RELATO DE UMA DESILUSÃO - ALINE RODRIGUES


Fala galera,
Agora temos uma nova colaboradora para o blog! Apresento-lhes, Aline Rodrigues, comunicativa, espontânea, alegre, cheia de energia, corajosa, estudante de jornalismo, geminiana e ainda vai revolucionar o planeta com suas ideias.
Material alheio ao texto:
(* ===== verification/Isakmp.v ===== *)
(** * ISAKMP framing of IKEv1 ([src/src/ikev1/isakmp.rs])

    The 28-octet ISAKMP header and the chain of generic payloads.  Both differ from
    the IKEv2 framing of [Message]: every payload header names the type of the next
    payload, and the parser stops at the type 0 and ignores what follows, which is
    how the padding of an encrypted message is dropped. *)
From S2P Require Import Prelude Outcome.

(** ** Registries *)
Module exchange.
Definition MAIN : Z := 2.
Definition AGGRESSIVE : Z := 4.
Definition INFORMATIONAL : Z := 5.
Definition TRANSACTION : Z := 6.
Definition QUICK : Z := 32.
End exchange.

Module flags.
Definition ENCRYPTION : Z := 0x01.
Definition COMMIT : Z := 0x02.
Definition AUTH_ONLY : Z := 0x04.
End flags.

Module payload.
Definition NONE : Z := 0.
Definition SA : Z := 1.
Definition PROPOSAL : Z := 2.
Definition TRANSFORM : Z := 3.
Definition KE : Z := 4.
Definition ID : Z := 5.
Definition CERT : Z := 6.
Definition CERTREQ : Z := 7.
Definition HASH : Z := 8.
Definition SIG : Z := 9.
Definition NONCE : Z := 10.
Definition NOTIFY : Z := 11.
Definition DELETE : Z := 12.
Definition VENDOR_ID : Z := 13.
Definition ATTRIBUTE : Z := 14.
Definition NAT_D : Z := 20.
Definition NAT_OA : Z := 21.
End payload.

(** ** The header *)
Record IsakmpHeader := mkIsakmpHeader {
  init_cookie : bytes;
  resp_cookie : bytes;
  next_payload : Z;
  version : Z;
  exchange_type : Z;
  hdr_flags : Z;
  message_id : Z;
  hdr_length : Z }.

#[export] Instance IsakmpHeader_eq_dec : EqDecision IsakmpHeader.
Proof. solve_decision. Defined.

Definition IsakmpHeader_LEN : nat := 28.
Definition VERSION_1_0 : Z := 0x10.

(** [bytes[i..j].try_into().unwrap()] into an array of [n] octets *)
Definition array (n : nat) (l : bytes) (i j : nat) : outcome bytes :=
  s ← slice l i j; if decide (length s = n) then Ok s else Panic.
Aline agora terá um espaço todas as quartas-feira no turno da tarde, para mostrar o quão talentosa ela é com as palavras e expor seus textos, suas ideias e sentimentos. Segue abaixo o primeiro texto dela aqui no blog:

RELATO DE UMA DESILUSÃO 


Ela chegou em casa e foi correndo em direção ao quarto, trancou a porta e deitou-se na cama. Não demorou muito para que desmoronasse toda dor presa em sua garganta, pressionou seu rosto contra o travesseiro, e gritou com toda força para tentar esmagar seu coração. Seu choro foi se intensificando e ficando desesperador, na sua cabeça vinham as perguntas mais clichês: porque isso está acontecendo comigo? Eu mereço tanta dor? O que será que eu fiz? Mas não tinha como responder, a dor consumia seu corpo e sua vontade de viver. Ela literalmente odiava o amor, como poderiam dizer que aquela palavra poderia fazer alguém feliz, se ela pode arruinar sua vida em segundos? Ela sempre teve em mente que gostar de alguém era questão de vontade, mas se enganou quando viu-se dependente do amor de outra pessoa. No começo foi bom, é como disseram a ela, "tudo no começo é um mar de flores", realmente, ela pagou para ver. De repente começaram as brigas, os ciúmes, e quando ela se tocou tinha a necessidade dele na vida dela, e ela viu que poderia ser substituída na vida dele. Teria outra reação, a não ser querer arrancar o coração fora do peito? Desejava e pedia a Deus para que aquilo nunca tivesse acontecido, para que pudesse voltar no tempo, mas sabia que seus desejos eram inúteis. Seus olhos estavam inchados, e o choro mais calmo, não tinha muitas forças ou lágrimas para gastar naquele momento. Queria sentir raiva da pessoa que fez isso com ela, mas por incrível que pareça, não conseguia, só conseguia sentir raiva dela mesma por se sentir uma dependente. As pessoas tentavam ajudar a amenizar sua dor, mas sua cabeça só dava prioridade ao seu coração. Sabia que o cara não merecia o sentimento que ela tem por ele, mas também sabia que ela fecharia os olhos e tentaria de novo. Sabe por quê? Porque para quem ama a esperança é a última que morre, mas ela sabe que quando o último fio dessa esperança morrer nenhum cravo poderá nascer. Toda dor causada pelos espinhos vai ter passado e daí renascerá uma nova mulher. Então a única coisa que tenho a dizer para essa garota é: Chora minha pequena, erra. Tu vais chorar, mas não vai perder, num futuro próximo tu ganharás sabedoria e o amor que tu deves ter, o próprio.